Un patriote assassiné en septembre 1794

Mathurin Assailly peut rentrer chez lui car, à partir du mois de mai 1794, ses actes sont établis depuis la maison commune de Bouguenais. La situation semble pourtant encore tendue. Le registre d’état civil indique en effet que le 20 fructidor an II (6 septembre 1794) « sont comparus plusieurs citoyens dans la chambre commune qui nous ont dit quille avet (qu’il avait) été tué un homme proche le village de la Couillodrie (Couillauderie), et que lont supsonet (l’on soupçonnait) que cetait le citoyen Joseph Normand, notable de la ditte commune de Bougenais 

desuite nous avons fait partire un detachement presentemant en garnisont au village des Couët, avaisque (avec) deux commissaire qui sont François Clouet officier municipal et Jean Guilbaut laboureur demeurant au bourgt de Bouguenais, qui se sont transportés aux lieux ou été le cadavre 

à honze heur le détachement et les commissaire étant revenus, nous avons rapportés que cetait effectivement le citoyens Joseph Normand, du village des Bauche lun de nos notable, quil lont visités, il ont vü quil avait reçu plusieurs coups de coutos (couteau) a la taite (tête) et a la gorge, et que selon toute apparence il sest trais fort defendües, sont gilet étant tous déchiré, et que de suitte ille lont fait porté aux lieux ou on a toujour coutume dantairer (d’enterrer) ». 

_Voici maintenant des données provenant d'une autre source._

(* ===== verification/LmsChat.v ===== *)
(** * Class chat channels (server/channels/app/lms/chat.go and the class
    routes of server/channels/api4/lms_api/class.go)

    A class owns a private channel of the chat platform.  The platform is the
    class [ChatPlatform]: the operations chat.go calls, with the membership of
    a channel as the abstract state its laws ([ChatPlatformOk]) speak about.
    The routes compose these operations with those of [LmsClass]. *)

From Stdlib Require Import Ascii.
From S2P Require Import Prelude.
From S2P Require Import GoString.
From S2P Require Import GoUtf8.
From S2P Require Import LmsModel.
From S2P Require Import CallStore.
From S2P Require Import LmsStore.
From S2P Require Import LmsTables.
From S2P Require Import LmsApp.
From S2P Require Import LmsClass.

Local Open Scope string_scope.
Local Open Scope go_scope.

Definition TeachingTeamName : string := "teaching".
Definition OperationsTeamName : string := "operations".
Definition ClassChannelPrefix : string := "class-".

(** The statuses that mark a class as finished. *)
Definition ClosedClassStatuses (status : string) : bool :=
  bool_decide (status = "CLOSED") || bool_decide (status = "CANCELLED").

(** ** Channel names *)

(** [strings.ToLower] followed by the map to [a-z0-9-_]: of the runes above
    ASCII only the dotted capital I and the Kelvin sign have an ASCII lower
    case, every other one becomes a hyphen. *)
Definition name_rune (r : Z) : ascii :=
  if within_z 65 90 r then chr (Z.to_N (r + 32))
  else if within_z 97 122 r || within_z 48 57 r then chr (Z.to_N r)
  else if bool_decide (r = 45%Z) || bool_decide (r = 95%Z) then chr (Z.to_N r)
  else if bool_decide (r = 304%Z) then "i"%char
  else if bool_decide (r = 8490%Z) then "k"%char
  else "-"%char.

Definition of_chars (l : list ascii) : string := foldr String EmptyString l.

Definition classChannelName (code : string) : string :=
  ClassChannelPrefix +:+ of_chars (name_rune <$> runes code).

(** ** The chat platform *)

Record Team := { tm_Id : string; tm_Name : string; tm_DisplayName : string; tm_Type : string }.

Record Channel := {
  ch_Id : string; ch_TeamId : string; ch_Name : string; ch_DisplayName : string;
  ch_Type : string; ch_DeleteAt : Z;
}.

(** [None] as an error is success. *)
Class ChatPlatform (P : Type) := {
  GetTeamByName : P → string → res lmsError Team;
  CreateTeam : P → Team → res lmsError Team * P;
  (** the first [n] users with an LMS admin role, of a team or of all *)
  GetAdmins : P → option string → nat → res lmsError (list string);
  AddUserToTeam : P → string → string → option lmsError * P;
  GetChannel : P → string → res lmsError Channel;
  CreateChannel : P → Channel → res lmsError Channel * P;
  GetChannelByName : P → string → string → res lmsError Channel;
  AddChannelMember : P → string → Channel → option lmsError * P;
  GetChannelMembersPage : P → string → nat → nat → res lmsError (list string);
  RemoveUserFromChannel : P → string → string → Channel → option lmsError * P;
  PermanentDeleteChannel : P → Channel → option lmsError * P;
  chan_members : P → string → gset string;
}.

Class ChatPlatformOk (P : Type) `{ChatPlatform P} := {
  add_member_ok : ∀ p u ch id,
    chan_members (AddChannelMember p u ch).2 id =
      if decide (id = ch_Id ch ∧ (AddChannelMember p u ch).1 = None)
      then {[u]} ∪ chan_members p id else chan_members p id;
  remove_member_ok : ∀ p u by_ ch id,
    chan_members (RemoveUserFromChannel p u by_ ch).2 id =
      if decide (id = ch_Id ch ∧ (RemoveUserFromChannel p u by_ ch).1 = None)
      then chan_members p id ∖ {[u]} else chan_members p id;
  members_page_ok : ∀ p id n l, GetChannelMembersPage p id 0 n = Ok l →
    list_to_set l ⊆ chan_members p id ∧
    ((size (chan_members p id) ≤ n)%nat → chan_members p id ⊆ list_to_set l);
}.

(** The two worlds an operation may change. *)
Record chat_world (D P : Type) := ChatWorld { cw_lms : lms_world D; cw_chat : P }.
Arguments ChatWorld {D P} _ _.
Arguments cw_lms {D P} _.
Arguments cw_chat {D P} _.

Section chat.
Context `{UnicodeTables} `{Decimal D} `{LmsEnv} `{GoRange} `{ChatPlatform P}.

Abbreviation CHM := (M (chat_world D P) lmsError).

(** An operation of the LMS app, or of the platform. *)
Definition lms {A} (m : M (lms_world D) lmsError A) : CHM A := λ w,
  let '(r, l) := m (cw_lms w) in (r, ChatWorld l (cw_chat w)).
Definition ask_chat {A} (f : P → res lmsError A) : CHM A := λ w, (f (cw_chat w), w).
Definition do_chat {A} (f : P → res lmsError A * P) : CHM A := λ w,
  let '(r, p) := f (cw_chat w) in (r, ChatWorld (cw_lms w) p).
Definition on_chat (f : P → P) : CHM unit := m_modify (λ w, ChatWorld (cw_lms w) (f (cw_chat w))).

(** ** Teams *)

Definition addAdminsToTeam (teamID : string) : CHM unit :=
  existing <- m_try (ask_chat (λ p, GetAdmins p (Some teamID) 100)) ;;
  match existing with
  | Ok [] =>
      admins <- m_try (ask_chat (λ p, GetAdmins p None 200)) ;;
      match admins with
      | Ok l => m_for l (λ admin, on_chat (λ p, (AddUserToTeam p teamID admin).2))
      | Err _ => m_ret tt
      end
  | _ => m_ret tt
  end.

Definition ensureTeam (name displayName : string) (addAdmins : bool) : CHM string :=
  found <- m_try (ask_chat (λ p, GetTeamByName p name)) ;;
  match found with
  | Ok team =>
      (if addAdmins then addAdminsToTeam (tm_Id team) else m_ret tt) ;;; m_ret (tm_Id team)
  | Err e =>
      if negb (bool_decide (le_status e = 404%Z)) then m_throw e
      else
      created <- do_chat (λ p, CreateTeam p
        {| tm_Id := ""; tm_Name := name; tm_DisplayName := displayName; tm_Type := "I" |}) ;;
      (if addAdmins then addAdminsToTeam (tm_Id created) else m_ret tt) ;;; m_ret (tm_Id created)
  end.

Definition EnsureTeachingTeams : CHM (string * string) :=
  teaching <- ensureTeam TeachingTeamName "Giảng dạy" true ;;
  operations <- ensureTeam OperationsTeamName "Vận hành" false ;;
  m_ret (teaching, operations).

Definition adminUserIDs (teamID : string) : CHM (list string) :=
  admins <- m_try (ask_chat (λ p, GetAdmins p (Some teamID) 200)) ;;
  m_ret match admins with Ok l => l | Err _ => [] end.

(** ** Membership *)

(** The keys of [want]: the desired ids and the owner, without the empty id. *)
Definition wanted (desiredIDs : list string) (ownerID : string) : gmap string bool :=
  let want := foldl (λ m id, if decide (id ≠ "") then <[id := true]> m else m) ∅ desiredIDs in
  if decide (ownerID ≠ "") then <[ownerID := true]> want else want.

Definition add_members (ch : Channel) (ids : list string) (p : P) : P :=
  foldl (λ p id, (AddChannelMember p id ch).2) p ids.

Definition remove_unwanted (ch : Channel) (want : gmap string bool) (ownerID : string)
    (members : list string) (p : P) : P :=
  foldl (λ p u, if decide (want !! u = None) then (RemoveUserFromChannel p u ownerID ch).2 else p)
    p members.

Definition syncChannelMembership (ch : Channel) (desiredIDs : list string) (ownerID : string) : CHM unit :=
  let want := wanted desiredIDs ownerID in
  on_chat (add_members ch (go_range want).*1) ;;;
  members <- m_try (ask_chat (λ p, GetChannelMembersPage p (ch_Id ch) 0 500)) ;;
  match members with
  | Err _ => m_ret tt
  | Ok l => on_chat (remove_unwanted ch want ownerID l)
  end.

(** ** The channel of a class *)

Definition Class_with_channel (id : string) (c : Class) : Class :=
  {| Class_ID := Class_ID c; Class_CourseID := Class_CourseID c; Class_BranchID := Class_BranchID c;
     Class_Name := Class_Name c; Class_Code := Class_Code c; Class_TeacherID := Class_TeacherID c;
     Class_Status := Class_Status c; Class_Room := Class_Room c; Class_StartDate := Class_StartDate c;
     Class_EndDate := Class_EndDate c; Class_Createat := Class_Createat c;
     Class_Updateat := Class_Updateat c; Class_ChatChannelID := id |}.

(** The existing channel of the class, if it is linked and alive. *)
Definition linked_channel (c : Class) : CHM (option Channel) :=
  if decide (Class_ChatChannelID c = "") then m_ret None
  else
  ch <- m_try (ask_chat (λ p, GetChannel p (Class_ChatChannelID c))) ;;
  m_ret match ch with
        | Ok ch => if decide (ch_DeleteAt ch = 0%Z) then Some ch else None
        | Err _ => None
        end.

(** CreateChannel, or the channel that has the name already. *)
Definition create_or_reuse (channel : Channel) : CHM Channel :=
  created <- m_try (do_chat (λ p, CreateChannel p channel)) ;;
  match created with
  | Ok ch => m_ret ch
  | Err e =>
      existing <- m_try (ask_chat (λ p, GetChannelByName p (ch_Name channel) (ch_TeamId channel))) ;;
      match existing with Ok ch => m_ret ch | Err _ => m_throw e end
  end.

(** The channel, and the class object as the call leaves it: the source writes
    the channel id into the caller's object before it stores it.  (When the
    store refuses the row, the object's update time may differ.) *)
Definition EnsureClassChannel (c : Class) : CHM (Channel * Class) :=
  linked <- linked_channel c ;;
  match linked with
  | Some ch => m_ret (ch, c)
  | None =>
      teams <- EnsureTeachingTeams ;;
      created <- create_or_reuse
        {| ch_Id := ""; ch_TeamId := teams.1; ch_Name := classChannelName (Class_Code c);
           ch_DisplayName := if decide (Class_Name c = "") then Class_Code c else Class_Name c;
           ch_Type := "P"; ch_DeleteAt := 0 |} ;;
      admins <- adminUserIDs (ch_TeamId created) ;;
      syncChannelMembership created (Class_TeacherID c :: admins) (Class_TeacherID c) ;;;
      let c' := Class_with_channel (ch_Id created) c in
      stored <- m_try (lms (UpdateClass (Class_ID c) c')) ;;
      m_ret (created, match stored with Ok u => u | Err _ => c' end)
  end.

Definition SyncClassChannelMembership (c : Class) (studentUserIDs : list string) : CHM Class :=
  r <- EnsureClassChannel c ;;
  let '(channel, c') := r in
  admins <- adminUserIDs (ch_TeamId channel) ;;
  syncChannelMembership channel (Class_TeacherID c :: studentUserIDs ++ admins) (Class_TeacherID c) ;;;
  m_ret c'.

Definition clearChannelLink (c : Class) : CHM Class :=
  let c' := Class_with_channel "" c in
  stored <- m_try (lms (UpdateClass (Class_ID c) c')) ;;
  m_ret match stored with Ok u => u | Err _ => c' end.

Definition CloseClassChannel (c : Class) : CHM Class :=
  if decide (Class_ChatChannelID c = "") then m_ret c
  else
  channel <- m_try (ask_chat (λ p, GetChannel p (Class_ChatChannelID c))) ;;
  match channel with
  | Err _ => clearChannelLink c
  | Ok ch =>
      do_chat (λ p, let '(e, p') := PermanentDeleteChannel p ch in
        (match e with
         | None => Ok tt
         | Some e => Err (LmsError "app.lmschat.close.app_error" 500 (le_cause e))
         end, p')) ;;;
      clearChannelLink c
  end.

(** A chat call that may fail; the class object afterwards. *)
Definition chat_best_effort (c : Class) (m : CHM Class) : CHM Class :=
  r <- m_try m ;; m_ret match r with Ok c' => c' | Err _ => c end.

(** ** The routes (api4/lms_api/class.go)

    [may] is the manage-classes permission of the requester, and the bodies are
    decoded; a chat failure is logged and never fails a request. *)

Definition classStudentUserIDs (classID : string) : CHM (list string) :=
  enrolled <- m_try (lms (GetClassStudents classID)) ;;
  m_ret match enrolled with
        | Ok l => filter (λ id, id ≠ "") (StudentClass_StudentID <$> l)
        | Err _ => []
        end.

Definition createClass (may : bool) (c : Class) : CHM Class :=
  guarded may (
    created <- lms (CreateClass c) ;;
    chat_best_effort created (r <- EnsureClassChannel created ;; m_ret r.2)).

Definition sync_class (id : string) : CHM unit :=
  cls <- m_try (lms (GetClass id)) ;;
  match cls with
  | Ok c =>
      students <- classStudentUserIDs id ;;
      chat_best_effort c (SyncClassChannelMembership c students) ;;; m_ret tt
  | Err _ => m_ret tt
  end.

Definition updateClass (may : bool) (id : string) (c : Class) : CHM Class :=
  guarded may (require_id id (
    prior <- m_try (lms (GetClass id)) ;;
    let priorStatus := match prior with Ok p => Class_Status p | Err _ => "" end in
    updated <- lms (UpdateClass id c) ;;
    let nowFinished := ClosedClassStatuses (Class_Status updated) in
    let wasFinished := ClosedClassStatuses priorStatus in
    if nowFinished && negb (bool_decide (Class_ChatChannelID updated = "")) then
      chat_best_effort updated (CloseClassChannel updated)
    else if negb nowFinished && negb wasFinished then
      students <- classStudentUserIDs (Class_ID updated) ;;
      chat_best_effort updated (SyncClassChannelMembership updated students)
    else m_ret updated)).

Definition deleteClass (may : bool) (id : string) : CHM unit :=
  guarded may (require_id id (
    cls <- m_try (lms (GetClass id)) ;;
    match cls with
    | Ok c => chat_best_effort c (CloseClassChannel c) ;;; m_ret tt
    | Err _ => m_ret tt
    end ;;;
    lms (DeleteClass id))).

Definition enrollStudents (may : bool) (id : string) (studentIDs : list string)
    : CHM (list StudentClass) :=
  guarded may (require_id id (
    result <- lms (EnrollStudents id studentIDs) ;;
    sync_class id ;;;
    m_ret result)).

Definition unenrollStudent (may : bool) (id studentID : string) : CHM unit :=
  guarded may (require_id id (require_id studentID (
    lms (UnenrollStudent id studentID) ;;;
    sync_class id))).
End chat.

Ce Joseph Normand était le même notable qui passa devant la commission militaire le 8 avril 1794 aux côté de Mathurin Assailly. 
    


Notes :  

  1. Né le 6 septembre 1761 (baptisé le 7) à Bouguenais, ce marchand de vin devenu officier municipal sous la Révolution était le fils de Jean Assailly (1726-1816) et Rose Bernier (1729-1803). Il se maria le 23 novembre 1784 à Saint-Jean-de-Boiseau avec Anne Fonteneau, dont il a eu deux fils et deux filles. Il mourut le 30 avril 1828 à Bouguenais. 
  2. Archives de la Loire-Atlantique, état civil, Bouguenais, décès an II. 
  3. On connaît la liste de 209 habitants de Bouguenais condamnés à mort par la commission militaire et fusillés les 2 et 3 avril 1794. 
  4. Annales de la Société académique de Nantes et du département de la Loire-Inférieure, t. XXVIII, pp. 134-135.